The winner of the regular season series between Las Vegas and Reno receives the Silver Plate Trophy, a silver replica of a home plate with an image of the state of Nevada and markings of the locations of Las Vegas and Reno on the left, while the opposite side lists the winner of the series for each year.

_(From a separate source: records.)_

Lemma enc_ok i : item_ok i -> bytes_ok (enc i).
Proof.
  intros Hi. destruct i as [|b|w v|w v|b|b|s|d|t d|n|n]; cbn [item_ok enc] in *.
  - by apply Forall_singleton.
  - by destruct b; apply Forall_singleton.
  - unfold enc_int. repeat destruct (_ && _); (apply Forall_cons; split; [done || apply u8_byte|done || apply le_bytes_ok]).
  - unfold enc_uint. destruct (Z.ltb_spec v 128); [apply Forall_cons; split; [lia|done]|].
    repeat destruct (_ <? _); (apply Forall_cons; split; [done|apply le_bytes_ok]).
  - apply Forall_cons; split; [done|apply le_bytes_ok].
  - apply Forall_cons; split; [done|apply le_bytes_ok].
  - pose proof (zlen_nonneg s). apply Forall_app_2; [|apply Hi]. destruct (Z.ltb_spec (zlen s) 32); [apply Forall_singleton; lia|by apply enc_len_ok].
  - apply Forall_app_2; [by apply enc_len_ok|apply Hi].
  - apply Forall_app_2; [|apply Forall_cons; split; [apply u8_byte|apply Hi]].
    destruct (fixext _) as [h|] eqn:E; [|by apply enc_len_ok]. apply fixext_some in E. apply Forall_singleton. lia.
  - by apply enc_count_ok; [lia|..].
  - by apply enc_count_ok; [lia|..].
Qed.

Lemma enc_all_ok l : Forall item_ok l -> bytes_ok (enc_all l).
Proof. induction 1 as [|i l Hi Hl IH]; [apply Forall_nil_2|]. apply Forall_app_2; [by apply enc_ok|done]. Qed.

(** C33. Whatever elements a program adds to a buffer of fewer than [2 ^ 32] bytes (the code
    casts the room left to [uint32_t]), the strings of the elements shorter than that as
    well, and if the copies that reading makes can be allocated: either all of them
    are stored, one after the other and each in its shortest form, the rest of the
    buffer is as it was, and reading the elements back with the functions for their
    kinds gives the same elements and ends exactly at the end of the message; or
    they do not fit, the output iterator says so and the message has size 0.  In
    neither case is anything written outside the buffer. *)
Theorem packmsg_round_trip (l : list item) (m : list Z) (al : alloc) (widen : Z -> Z) (junk : Z) :
  Forall item_ok l -> bytes_ok m -> zlen m < 2 ^ 32 -> a_ok al = true ->
  exists out, add_items l (Output m 0 (zlen m)) = Done out /\ zlen (o_mem out) = zlen m /\
    if decide (zlen (enc_all l) <= zlen m) then
      packmsg_output_ok out = true /\ packmsg_output_size out 0 = zlen (enc_all l) /\
      o_mem out = enc_all l ++ drop (length (enc_all l)) m /\
      exists inp, get_items al widen junk l (Input (o_mem out) 0 (packmsg_output_size out 0)) = Done (l, inp) /\ packmsg_done inp = true
    else packmsg_output_ok out = false /\ packmsg_output_size out 0 = 0.
Proof.
  intros Hl Hm Hs Ha. pose proof (zlen_nonneg m) as H0. set (b := Output m 0 (zlen m)). assert (Hw : out_wf b) by (split; cbn; [lia|right; lia|done]).
  destruct (add_items_spec l b Hw Hl) as (out & E & Wo & Zo & H & _). pose proof (zlen_nonneg (enc_all l)).
  specialize (H ltac:(cbn; lia)). change (o_len b) with (zlen m) in H. exists out. splits; [done|done|].
  unfold packmsg_output_size, packmsg_output_ok. destruct (decide _) as [Hle|Hle]; [|by rewrite H]. subst out.
  cbn [put o_len o_ptr o_mem b] in *. change (Z.to_nat 0) with 0%nat in *. rewrite (proj2 (Z.leb_le 0 _)) by lia.
  rewrite Z.add_0_l, Z.sub_0_r, (u64_small (zlen (enc_all l))) by lia. splits; [done|done|done|].
  exists (adv (Input (list_write 0 (enc_all l) m) 0 (zlen (enc_all l))) (zlen (enc_all l))). split.
  - apply (get_items_ok al widen junk l _ []); [done|done|]. rewrite app_nil_r. split; [|split].
    + split; cbn [i_ptr i_len i_mem]; [lia| |by apply mem_of_bytes_ok, enc_all_ok|by rewrite Zo]. right. rewrite Zo. lia.
    + done.
    + unfold rest, slice. cbn [i_ptr i_len i_mem]. change (Z.to_nat 0) with 0%nat. rewrite drop_0.
      unfold zlen. rewrite Nat2Z.id. apply take_list_write.
  - unfold packmsg_done, adv. cbn [i_len]. apply Z.eqb_eq. lia.
Qed.

Lemma packmsg_round_trip_witness :
  exists out, add_items [IMap 1; IStr [105; 100]; IArray 3; IInt W32 (-70000); IUint W16 300; INil] (Output (replicate 20 7) 0 20) = Done out /\
    packmsg_output_size out 0 = 14 /\
    exists inp, get_items (Alloc true (fun _ => 0)) id 0 [IMap 1; IStr [105; 100]; IArray 3; IInt W32 (-70000); IUint W16 300; INil]
      (Input (o_mem out) 0 (packmsg_output_size out 0)) =
      Done ([IMap 1; IStr [105; 100]; IArray 3; IInt W32 (-70000); IUint W16 300; INil], inp) /\ packmsg_done inp = true.
Proof.
  destruct (packmsg_round_trip [IMap 1; IStr [105; 100]; IArray 3; IInt W32 (-70000); IUint W16 300; INil] (replicate 20 7)
    (Alloc true (fun _ => 0)) id 0) as (out & E & Z & H).
  - repeat constructor; cbn; lia.
  - by repeat constructor.
  - done.
  - done.
  - exists out. rewrite decide_True in H by (vm_compute; discriminate). destruct H as (_ & H1 & _ & H2). split; [exact E|]. split; [rewrite H1; reflexivity|exact H2].
Defined.

(** ** Input of any origin *)

(** The functions a program can call on an input iterator. *)
Inductive call :=
  | CGet (i : item)
  | CStrRaw | CStrCopy (dlen : Z) | CBinRaw | CBinCopy (rlen : Z) | CExtRaw | CExtCopy (rlen : Z)
  | CIs (test : packmsg_input_t -> outcome bool) | CType | CSkipElement | CSkipObject.

(** The type tests of packmsg.h. *)
Definition tests_of_header : list (packmsg_input_t -> outcome bool) :=
  [packmsg_is_nil; packmsg_is_bool; packmsg_is_int8; packmsg_is_int16; packmsg_is_int32; packmsg_is_int64; packmsg_is_uint8;
   packmsg_is_uint16; packmsg_is_uint32; packmsg_is_uint64; packmsg_is_float; packmsg_is_double; packmsg_is_str; packmsg_is_bin;
   packmsg_is_ext; packmsg_is_map; packmsg_is_array].

Definition call_ok (c : call) : Prop :=
  match c with
  | CStrCopy n | CBinCopy n | CExtCopy n => 0 <= n < 2 ^ 32
  | CIs t => t ∈ tests_of_header
  | _ => True
  end.

Definition skip_fuel (buf : packmsg_input_t) : nat := Z.to_nat (2 * i_len buf + 4).

(** The iterator after the call; a caller that wants a copy has an object of the
    size it passes. *)
Definition run_call (al : alloc) (widen : Z -> Z) (junk : Z) (c : call) (buf : packmsg_input_t) : outcome packmsg_input_t :=
  match c with
  | CGet i => let* (_, buf) := get_item al widen junk i buf in Done buf
  | CStrRaw => let* (_, buf) := packmsg_get_str_raw buf in Done buf
  | CStrCopy n => let* (_, buf) := packmsg_get_str_copy buf (mem_fresh al 0 n) n in Done buf
  | CBinRaw => let* (_, buf) := packmsg_get_bin_raw buf in Done buf
  | CBinCopy n => let* (_, buf) := packmsg_get_bin_copy buf (mem_fresh al 0 n) n in Done buf
  | CExtRaw => let* (_, buf) := packmsg_get_ext_raw buf in Done buf
  | CExtCopy n => let* (_, buf) := packmsg_get_ext_copy buf (mem_fresh al 0 n) n in Done buf
  | CIs t => let* _ := t buf in Done buf
  | CType => let* _ := packmsg_get_type buf in Done buf
  | CSkipElement => packmsg_skip_element buf
  | CSkipObject => packmsg_skip_object (skip_fuel buf) buf
  end.

Definition takes_element (c : call) : bool := match c with CIs _ | CType => false | _ => true end.

Fixpoint run_calls (al : alloc) (widen : Z -> Z) (junk : Z) (cs : list call) (buf : packmsg_input_t) : outcome (list packmsg_input_t) :=
  match cs with
  | [] => Done []
  | c :: cs =>
      let* buf := run_call al widen junk c buf in
      let* bufs := run_calls al widen junk cs buf in
      Done (buf :: bufs)
  end.
(* ===== verification/Utils.v ===== *)
(** Hexadecimal and base64 text (src/src/utils.c).

    Source and destination are offsets in one object, since callers convert in
    place; a string is followed by a NUL byte.  [char] is signed, as on the
    platforms the table of [b64decode] is written for.  Lengths and indices are [int]:
    a product that does not fit stops ([int32] of Limbs.v), and the division of a length
    truncates. *)
From S2P Require Import Prelude Bytes Limbs.

(** Bytes of an ASCII string. *)
Definition hexadecimals : list Z := [48; 49; 50; 51; 52; 53; 54; 55; 56; 57; 65; 66; 67; 68; 69; 70; 0].
Definition letters62 : list Z := seqZ 65 26 ++ seqZ 97 26 ++ seqZ 48 10.
Definition base64_original : list Z := letters62 ++ [43; 47; 0].
Definition base64_urlsafe : list Z := letters62 ++ [45; 95; 0].

Definition base64_decode : list Z :=
  replicate 43 (-1) ++ [62; -1; 62; -1; 63] ++ seqZ 52 10 ++ replicate 7 (-1) ++ seqZ 0 26 ++ replicate 4 (-1) ++ [63; -1] ++
  seqZ 26 26 ++ replicate 133 (-1).

(** One byte of an object. *)
Definition rd (m : list Z) (o : Z) : outcome Z :=
  let* b := mem_read m o 1 in Done (default 0 (head b)).

Definition isdigit (c : Z) : bool := (48 <=? c) && (c <=? 57).
Definition isxdigit (c : Z) : bool := isdigit c || ((65 <=? c) && (c <=? 70)) || ((97 <=? c) && (c <=? 102)).
Definition toupper (c : Z) : Z := if (97 <=? c) && (c <=? 122) then c - 32 else c.

Definition charhex2bin (c : Z) : Z := if isdigit c then c - 48 else toupper c - 65 + 10.

(** The loop of [hex2bin]; its result is [i]. *)
Fixpoint hex2bin_loop (fuel : nat) (m : list Z) (src dst length i : Z) : outcome (Z * list Z) :=
  match fuel with
  | O => Stop OutOfFuel
  | S fuel =>
      if negb (i <? length) then Done (i, m)
      else
        let* j := int32 (i * 2) in
        let* a := rd m (src + j) in
        if negb (isxdigit a) then Done (i, m)
        else
          let* j := int32 (j + 1) in
          let* b := rd m (src + j) in
          if negb (isxdigit b) then Done (i, m)
          else
            let* m := mem_write m (dst + i) [u8 (charhex2bin a * 16 + charhex2bin b)] in
            hex2bin_loop fuel m src dst length (i + 1)
  end.

Definition hex2bin (m : list Z) (src dst length : Z) : outcome (Z * list Z) :=
  hex2bin_loop (S (Z.to_nat length)) m src dst length 0.

(** The loop of [bin2hex], from the last byte to the first. *)
Fixpoint bin2hex_loop (n : nat) (m : list Z) (src dst : Z) : outcome (list Z) :=
  match n with
  | O => Done m
  | S n =>
      let i := Z.of_nat n in
      let* b := rd m (src + i) in
      let* c := rd hexadecimals (Z.land b 15) in
      let* j := int32 (i * 2) in
      let* j := int32 (j + 1) in
      let* m := mem_write m (dst + j) [c] in
      let* b := rd m (src + i) in
      let* c := rd hexadecimals (Z.shiftr b 4) in
      let* m := mem_write m (dst + i * 2) [c] in
      bin2hex_loop n m src dst
  end.

Definition bin2hex (m : list Z) (src dst length : Z) : outcome (Z * list Z) :=
  let* m := bin2hex_loop (Z.to_nat length) m src dst in
  let* n := int32 (length * 2) in
  let* m := mem_write m (dst + n) [0] in
  Done (n, m).

(** [dst[0] = alphabet[triplet & 63]; triplet >>= 6; ...]: [k] letters, the last
    without a mask. *)
Fixpoint b64_letters (alphabet : list Z) (k : nat) (triplet : Z) : outcome (list Z) :=
  match k with
  | O => Done []
  | S O => let* c := rd alphabet triplet in Done [c]
  | S k =>
      let* c := rd alphabet (Z.land triplet 63) in
      let* cs := b64_letters alphabet k (Z.shiftr triplet 6) in
      Done (c :: cs)
  end.

(** The incomplete group at the end, the NUL and the length that is returned; [di + 3] fits
    when [di], a multiple of four, does. *)
Definition b64encode_tail (m : list Z) (src dst length : Z) (alphabet : list Z) : outcome (Z * list Z) :=
  let si := Z.quot length 3 * 3 in
  let* di := int32 (Z.quot length 3 * 4) in
  match Z.rem length 3 with
  | 2 =>
      let* a := rd m (src + si) in
      let* b := rd m (src + si + 1) in
      let* cs := b64_letters alphabet 3 (Z.lor a (Z.shiftl b 8)) in
      let* m := mem_write m (dst + di) (cs ++ [0]) in
      Done (di + 2, m)
  | 1 =>
      let* a := rd m (src + si) in
      let* cs := b64_letters alphabet 2 a in
      let* m := mem_write m (dst + di) (cs ++ [0]) in
      Done (di + 1, m)
  | _ =>
      let* m := mem_write m (dst + di) [0] in
      Done (di, m)
  end.

(** [while(si > 0)]: [g] groups of three bytes, the last one first. *)
Fixpoint b64encode_loop (g : nat) (m : list Z) (src dst : Z) (alphabet : list Z) : outcome (list Z) :=
  match g with
  | O => Done m
  | S g =>
      let di := 4 * Z.of_nat g in
      let si := 3 * Z.of_nat g in
      let* a := rd m (src + si) in
      let* b := rd m (src + si + 1) in
      let* c := rd m (src + si + 2) in
      let* cs := b64_letters alphabet 4 (Z.lor (Z.lor a (Z.shiftl b 8)) (Z.shiftl c 16)) in
      let* m := mem_write m (dst + di) cs in
      b64encode_loop g m src dst alphabet
  end.

Definition b64encode_internal (m : list Z) (src dst length : Z) (alphabet : list Z) : outcome (Z * list Z) :=
  let* (r, m) := b64encode_tail m src dst length alphabet in
  let* m := b64encode_loop (Z.to_nat (Z.quot length 3)) m src dst alphabet in
  Done (r, m).

Definition b64encode (m : list Z) (src dst length : Z) := b64encode_internal m src dst length base64_original.
Definition b64encode_urlsafe (m : list Z) (src dst length : Z) := b64encode_internal m src dst length base64_urlsafe.

(** [triplet & 0xff000000U]. *)
Definition b64_bad (triplet : Z) : bool := bitset triplet 0xff000000.

(** The loop of [b64decode]: [None] is [return 0] inside it. *)
Fixpoint b64decode_loop (fuel : nat) (m : list Z) (src dst limit i triplet : Z) : outcome (option (Z * Z) * list Z) :=
  match fuel with
  | O => Stop OutOfFuel
  | S fuel =>
      if negb (i <? limit) then Done (Some (i, triplet), m)
      else
        let* c := rd m (src + i) in
        if c =? 0 then Done (Some (i, triplet), m)
        else
          let* v := rd base64_decode (Z.land c 0xff) in
          let triplet := Z.lor triplet (u32 (Z.shiftl v (6 * Z.land i 3))) in
          if Z.land i 3 =? 3 then
            if b64_bad triplet then Done (None, m)
            else
              let* m := mem_write m (dst + 3 * (i / 4)) [Z.land triplet 0xff; Z.land (Z.shiftr triplet 8) 0xff; u8 (Z.shiftr (Z.shiftr triplet 8) 8)] in
              b64decode_loop fuel m src dst limit (i + 1) 0
          else b64decode_loop fuel m src dst limit (i + 1) triplet
  end.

In the event of a tie series, the defending champion from the previous season retains the trophy. The only exception to this rule was in the first season, which ended in a tie. To determine the inaugural champion, the mayors of each city met to draw cards to break the tie. A card draw occurred at Aces Ballpark in downtown Reno with Las Vegas mayor Oscar Goodman drawing a 7, while Reno mayor Bob Cashell drew a 6, giving the 51s the Silver Plate Trophy for 2009.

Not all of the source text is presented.